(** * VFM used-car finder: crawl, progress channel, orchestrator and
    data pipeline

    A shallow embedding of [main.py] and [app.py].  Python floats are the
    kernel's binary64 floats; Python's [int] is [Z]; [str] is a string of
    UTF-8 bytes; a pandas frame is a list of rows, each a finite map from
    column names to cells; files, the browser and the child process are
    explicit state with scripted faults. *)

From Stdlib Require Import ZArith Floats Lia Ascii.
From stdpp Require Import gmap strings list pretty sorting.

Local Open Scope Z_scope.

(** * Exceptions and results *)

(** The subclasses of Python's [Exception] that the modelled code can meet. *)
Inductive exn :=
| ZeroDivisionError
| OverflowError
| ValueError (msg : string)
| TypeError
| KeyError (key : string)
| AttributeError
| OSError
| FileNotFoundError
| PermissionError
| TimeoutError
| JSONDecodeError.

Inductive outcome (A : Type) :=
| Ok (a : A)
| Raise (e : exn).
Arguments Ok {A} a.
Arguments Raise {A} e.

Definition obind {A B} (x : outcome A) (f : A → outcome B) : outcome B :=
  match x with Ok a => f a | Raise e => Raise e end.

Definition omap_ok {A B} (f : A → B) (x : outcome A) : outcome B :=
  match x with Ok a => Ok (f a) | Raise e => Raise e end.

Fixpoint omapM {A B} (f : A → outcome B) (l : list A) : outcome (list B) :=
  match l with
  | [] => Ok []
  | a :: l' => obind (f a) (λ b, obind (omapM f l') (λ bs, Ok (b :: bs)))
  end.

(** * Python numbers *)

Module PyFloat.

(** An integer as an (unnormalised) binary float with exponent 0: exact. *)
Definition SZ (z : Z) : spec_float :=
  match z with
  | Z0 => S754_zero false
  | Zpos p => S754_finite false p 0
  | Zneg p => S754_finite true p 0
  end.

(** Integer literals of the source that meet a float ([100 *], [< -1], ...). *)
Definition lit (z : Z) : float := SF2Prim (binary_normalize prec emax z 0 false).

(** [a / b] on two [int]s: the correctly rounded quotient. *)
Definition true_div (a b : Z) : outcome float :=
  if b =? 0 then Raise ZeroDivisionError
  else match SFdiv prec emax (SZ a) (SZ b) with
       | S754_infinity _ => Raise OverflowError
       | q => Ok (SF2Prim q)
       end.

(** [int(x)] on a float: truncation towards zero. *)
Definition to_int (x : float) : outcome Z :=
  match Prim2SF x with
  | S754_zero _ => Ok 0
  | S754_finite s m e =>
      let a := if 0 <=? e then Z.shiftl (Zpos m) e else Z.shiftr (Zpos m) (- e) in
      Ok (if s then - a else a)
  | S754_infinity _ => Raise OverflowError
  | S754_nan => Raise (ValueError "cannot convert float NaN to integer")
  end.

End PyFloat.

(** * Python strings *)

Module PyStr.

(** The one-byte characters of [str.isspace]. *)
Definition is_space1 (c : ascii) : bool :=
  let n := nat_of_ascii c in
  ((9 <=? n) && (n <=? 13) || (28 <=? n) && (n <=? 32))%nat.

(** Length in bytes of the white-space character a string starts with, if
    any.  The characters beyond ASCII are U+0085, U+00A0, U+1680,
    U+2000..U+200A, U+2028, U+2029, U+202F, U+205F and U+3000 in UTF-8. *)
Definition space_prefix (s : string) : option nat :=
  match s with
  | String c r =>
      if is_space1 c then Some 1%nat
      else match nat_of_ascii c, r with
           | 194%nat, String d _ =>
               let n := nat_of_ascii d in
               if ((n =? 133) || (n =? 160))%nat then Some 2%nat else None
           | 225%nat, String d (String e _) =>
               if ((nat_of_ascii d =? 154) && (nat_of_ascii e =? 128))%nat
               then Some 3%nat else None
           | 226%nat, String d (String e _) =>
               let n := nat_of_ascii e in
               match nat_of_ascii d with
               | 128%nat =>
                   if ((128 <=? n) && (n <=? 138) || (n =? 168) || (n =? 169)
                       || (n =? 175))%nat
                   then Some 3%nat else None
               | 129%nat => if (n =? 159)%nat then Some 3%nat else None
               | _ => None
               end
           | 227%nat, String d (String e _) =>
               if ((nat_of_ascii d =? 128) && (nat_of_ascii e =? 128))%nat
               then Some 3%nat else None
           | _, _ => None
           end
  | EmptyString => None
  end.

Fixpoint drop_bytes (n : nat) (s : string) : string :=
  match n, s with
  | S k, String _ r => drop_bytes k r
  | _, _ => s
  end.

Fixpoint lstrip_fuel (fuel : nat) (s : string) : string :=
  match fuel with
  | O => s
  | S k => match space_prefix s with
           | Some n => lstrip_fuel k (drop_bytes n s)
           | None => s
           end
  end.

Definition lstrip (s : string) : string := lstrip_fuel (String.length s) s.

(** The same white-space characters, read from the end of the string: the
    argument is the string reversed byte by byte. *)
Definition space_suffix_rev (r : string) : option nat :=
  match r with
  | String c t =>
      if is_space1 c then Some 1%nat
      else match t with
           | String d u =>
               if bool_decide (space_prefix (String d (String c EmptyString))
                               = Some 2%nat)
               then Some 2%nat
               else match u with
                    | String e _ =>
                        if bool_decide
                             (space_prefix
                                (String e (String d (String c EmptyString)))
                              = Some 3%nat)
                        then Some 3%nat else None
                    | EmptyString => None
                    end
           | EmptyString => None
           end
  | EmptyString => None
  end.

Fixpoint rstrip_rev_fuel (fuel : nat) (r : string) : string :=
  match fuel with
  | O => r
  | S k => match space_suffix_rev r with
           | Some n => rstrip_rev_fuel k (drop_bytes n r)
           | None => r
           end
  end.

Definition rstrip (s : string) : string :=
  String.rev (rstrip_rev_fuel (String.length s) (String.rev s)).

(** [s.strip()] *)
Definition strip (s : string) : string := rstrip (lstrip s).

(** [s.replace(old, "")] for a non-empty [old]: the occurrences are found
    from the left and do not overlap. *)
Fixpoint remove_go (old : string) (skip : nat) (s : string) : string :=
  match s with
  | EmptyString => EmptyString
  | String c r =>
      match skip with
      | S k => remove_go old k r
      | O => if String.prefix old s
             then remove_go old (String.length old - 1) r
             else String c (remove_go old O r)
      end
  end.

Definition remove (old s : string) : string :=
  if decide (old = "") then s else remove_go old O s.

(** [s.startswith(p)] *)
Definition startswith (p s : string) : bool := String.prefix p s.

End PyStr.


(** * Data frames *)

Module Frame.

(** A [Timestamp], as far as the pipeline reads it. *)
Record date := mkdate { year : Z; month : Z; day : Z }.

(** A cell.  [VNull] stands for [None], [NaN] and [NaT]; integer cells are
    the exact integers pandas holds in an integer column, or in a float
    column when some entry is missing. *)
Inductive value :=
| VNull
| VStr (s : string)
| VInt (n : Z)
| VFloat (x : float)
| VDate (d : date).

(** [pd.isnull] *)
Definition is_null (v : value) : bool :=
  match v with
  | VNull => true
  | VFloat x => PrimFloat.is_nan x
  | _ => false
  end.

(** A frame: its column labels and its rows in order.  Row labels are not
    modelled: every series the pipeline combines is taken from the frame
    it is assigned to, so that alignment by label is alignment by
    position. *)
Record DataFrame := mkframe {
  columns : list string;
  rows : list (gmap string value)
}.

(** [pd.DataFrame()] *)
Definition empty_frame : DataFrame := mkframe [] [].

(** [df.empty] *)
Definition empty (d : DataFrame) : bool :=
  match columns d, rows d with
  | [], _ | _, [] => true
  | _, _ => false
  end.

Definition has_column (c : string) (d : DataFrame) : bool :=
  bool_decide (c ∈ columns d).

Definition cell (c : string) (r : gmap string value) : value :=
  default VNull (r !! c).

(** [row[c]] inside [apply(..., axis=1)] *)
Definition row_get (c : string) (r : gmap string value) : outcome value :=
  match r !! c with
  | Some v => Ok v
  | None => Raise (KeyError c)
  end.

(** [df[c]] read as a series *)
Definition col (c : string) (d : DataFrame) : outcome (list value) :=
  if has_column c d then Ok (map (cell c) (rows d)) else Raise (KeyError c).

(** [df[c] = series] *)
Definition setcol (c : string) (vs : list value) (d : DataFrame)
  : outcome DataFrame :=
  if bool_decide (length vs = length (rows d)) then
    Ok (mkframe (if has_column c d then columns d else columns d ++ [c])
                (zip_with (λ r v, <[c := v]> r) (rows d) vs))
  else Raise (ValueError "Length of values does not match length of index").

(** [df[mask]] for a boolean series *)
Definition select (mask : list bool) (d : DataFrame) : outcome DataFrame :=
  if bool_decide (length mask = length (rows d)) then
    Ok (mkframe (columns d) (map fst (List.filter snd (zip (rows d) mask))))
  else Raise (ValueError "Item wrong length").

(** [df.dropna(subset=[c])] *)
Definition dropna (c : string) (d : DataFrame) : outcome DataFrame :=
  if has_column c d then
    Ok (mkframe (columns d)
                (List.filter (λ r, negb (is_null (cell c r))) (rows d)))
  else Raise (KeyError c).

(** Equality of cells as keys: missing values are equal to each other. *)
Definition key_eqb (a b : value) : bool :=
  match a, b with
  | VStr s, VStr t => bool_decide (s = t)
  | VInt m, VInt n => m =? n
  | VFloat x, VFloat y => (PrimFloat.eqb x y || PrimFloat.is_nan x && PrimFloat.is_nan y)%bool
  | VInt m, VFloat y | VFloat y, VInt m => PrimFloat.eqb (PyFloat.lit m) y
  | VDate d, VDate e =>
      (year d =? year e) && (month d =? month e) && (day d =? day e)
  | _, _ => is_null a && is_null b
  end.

☆ ☆ ☆ ☆ ☆ ☆ ☆

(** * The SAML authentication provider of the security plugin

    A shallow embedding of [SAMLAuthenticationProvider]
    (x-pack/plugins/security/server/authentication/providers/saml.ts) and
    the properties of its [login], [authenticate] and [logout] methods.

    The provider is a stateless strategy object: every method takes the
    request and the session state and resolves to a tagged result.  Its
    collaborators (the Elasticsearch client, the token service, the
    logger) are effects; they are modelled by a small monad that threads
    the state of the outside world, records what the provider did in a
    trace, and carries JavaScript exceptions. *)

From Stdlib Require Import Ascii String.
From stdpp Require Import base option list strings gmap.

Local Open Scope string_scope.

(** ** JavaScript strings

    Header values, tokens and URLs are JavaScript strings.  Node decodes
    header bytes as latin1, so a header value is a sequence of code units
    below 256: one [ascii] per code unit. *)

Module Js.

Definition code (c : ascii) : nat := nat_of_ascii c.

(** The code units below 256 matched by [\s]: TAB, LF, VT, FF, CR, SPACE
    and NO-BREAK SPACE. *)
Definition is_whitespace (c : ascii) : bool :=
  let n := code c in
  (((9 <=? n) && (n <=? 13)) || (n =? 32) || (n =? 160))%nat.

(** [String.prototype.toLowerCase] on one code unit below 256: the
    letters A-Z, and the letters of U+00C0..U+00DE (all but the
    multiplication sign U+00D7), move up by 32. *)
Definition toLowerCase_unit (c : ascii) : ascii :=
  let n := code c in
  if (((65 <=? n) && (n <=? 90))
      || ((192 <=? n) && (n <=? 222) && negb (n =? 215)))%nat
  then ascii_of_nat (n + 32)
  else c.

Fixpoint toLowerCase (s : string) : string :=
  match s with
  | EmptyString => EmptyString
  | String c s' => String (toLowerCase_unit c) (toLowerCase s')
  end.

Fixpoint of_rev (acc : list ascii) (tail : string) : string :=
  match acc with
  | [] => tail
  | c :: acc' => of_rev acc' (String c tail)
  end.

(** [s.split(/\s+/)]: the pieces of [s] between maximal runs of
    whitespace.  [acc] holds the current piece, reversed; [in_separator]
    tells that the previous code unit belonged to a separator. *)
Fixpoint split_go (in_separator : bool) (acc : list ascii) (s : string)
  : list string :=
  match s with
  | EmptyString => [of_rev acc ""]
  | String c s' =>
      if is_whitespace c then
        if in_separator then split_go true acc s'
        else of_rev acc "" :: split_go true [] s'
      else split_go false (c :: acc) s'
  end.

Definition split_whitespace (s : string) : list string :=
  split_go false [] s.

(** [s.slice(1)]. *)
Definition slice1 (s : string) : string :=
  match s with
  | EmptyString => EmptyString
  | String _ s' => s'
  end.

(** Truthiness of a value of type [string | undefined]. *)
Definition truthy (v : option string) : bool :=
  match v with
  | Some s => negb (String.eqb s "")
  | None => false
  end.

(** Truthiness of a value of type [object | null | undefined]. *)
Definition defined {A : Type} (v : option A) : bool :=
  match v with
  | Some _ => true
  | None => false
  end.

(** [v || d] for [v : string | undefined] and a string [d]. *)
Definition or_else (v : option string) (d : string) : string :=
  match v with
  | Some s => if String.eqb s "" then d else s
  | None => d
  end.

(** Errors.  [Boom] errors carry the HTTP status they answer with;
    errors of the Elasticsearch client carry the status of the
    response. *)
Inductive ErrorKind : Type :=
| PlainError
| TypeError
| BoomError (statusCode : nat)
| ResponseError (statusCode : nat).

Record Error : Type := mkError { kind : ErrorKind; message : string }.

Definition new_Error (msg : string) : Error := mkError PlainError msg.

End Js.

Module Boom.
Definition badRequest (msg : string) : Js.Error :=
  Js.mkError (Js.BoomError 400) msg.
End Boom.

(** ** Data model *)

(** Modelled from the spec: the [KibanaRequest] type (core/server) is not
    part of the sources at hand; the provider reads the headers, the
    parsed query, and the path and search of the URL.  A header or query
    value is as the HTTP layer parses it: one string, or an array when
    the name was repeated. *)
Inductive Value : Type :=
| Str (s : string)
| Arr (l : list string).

☆ ☆ ☆ ☆ ☆ ☆ ☆

WORK REQUIRED: Lines to set down from above: the line with "(** * VFM used-car", the line with "Definition to_int (x", and every line between, each exactly as written.

SOLUTION TO THIS PROBLEM:
(** * VFM used-car finder: crawl, progress channel, orchestrator and
    data pipeline

    A shallow embedding of [main.py] and [app.py].  Python floats are the
    kernel's binary64 floats; Python's [int] is [Z]; [str] is a string of
    UTF-8 bytes; a pandas frame is a list of rows, each a finite map from
    column names to cells; files, the browser and the child process are
    explicit state with scripted faults. *)

From Stdlib Require Import ZArith Floats Lia Ascii.
From stdpp Require Import gmap strings list pretty sorting.

Local Open Scope Z_scope.

(** * Exceptions and results *)

(** The subclasses of Python's [Exception] that the modelled code can meet. *)
Inductive exn :=
| ZeroDivisionError
| OverflowError
| ValueError (msg : string)
| TypeError
| KeyError (key : string)
| AttributeError
| OSError
| FileNotFoundError
| PermissionError
| TimeoutError
| JSONDecodeError.

Inductive outcome (A : Type) :=
| Ok (a : A)
| Raise (e : exn).
Arguments Ok {A} a.
Arguments Raise {A} e.

Definition obind {A B} (x : outcome A) (f : A → outcome B) : outcome B :=
  match x with Ok a => f a | Raise e => Raise e end.

Definition omap_ok {A B} (f : A → B) (x : outcome A) : outcome B :=
  match x with Ok a => Ok (f a) | Raise e => Raise e end.

Fixpoint omapM {A B} (f : A → outcome B) (l : list A) : outcome (list B) :=
  match l with
  | [] => Ok []
  | a :: l' => obind (f a) (λ b, obind (omapM f l') (λ bs, Ok (b :: bs)))
  end.

(** * Python numbers *)

Module PyFloat.

(** An integer as an (unnormalised) binary float with exponent 0: exact. *)
Definition SZ (z : Z) : spec_float :=
  match z with
  | Z0 => S754_zero false
  | Zpos p => S754_finite false p 0
  | Zneg p => S754_finite true p 0
  end.

(** Integer literals of the source that meet a float ([100 *], [< -1], ...). *)
Definition lit (z : Z) : float := SF2Prim (binary_normalize prec emax z 0 false).

(** [a / b] on two [int]s: the correctly rounded quotient. *)
Definition true_div (a b : Z) : outcome float :=
  if b =? 0 then Raise ZeroDivisionError
  else match SFdiv prec emax (SZ a) (SZ b) with
       | S754_infinity _ => Raise OverflowError
       | q => Ok (SF2Prim q)
       end.

(** [int(x)] on a float: truncation towards zero. *)
Definition to_int (x : float) : outcome Z :=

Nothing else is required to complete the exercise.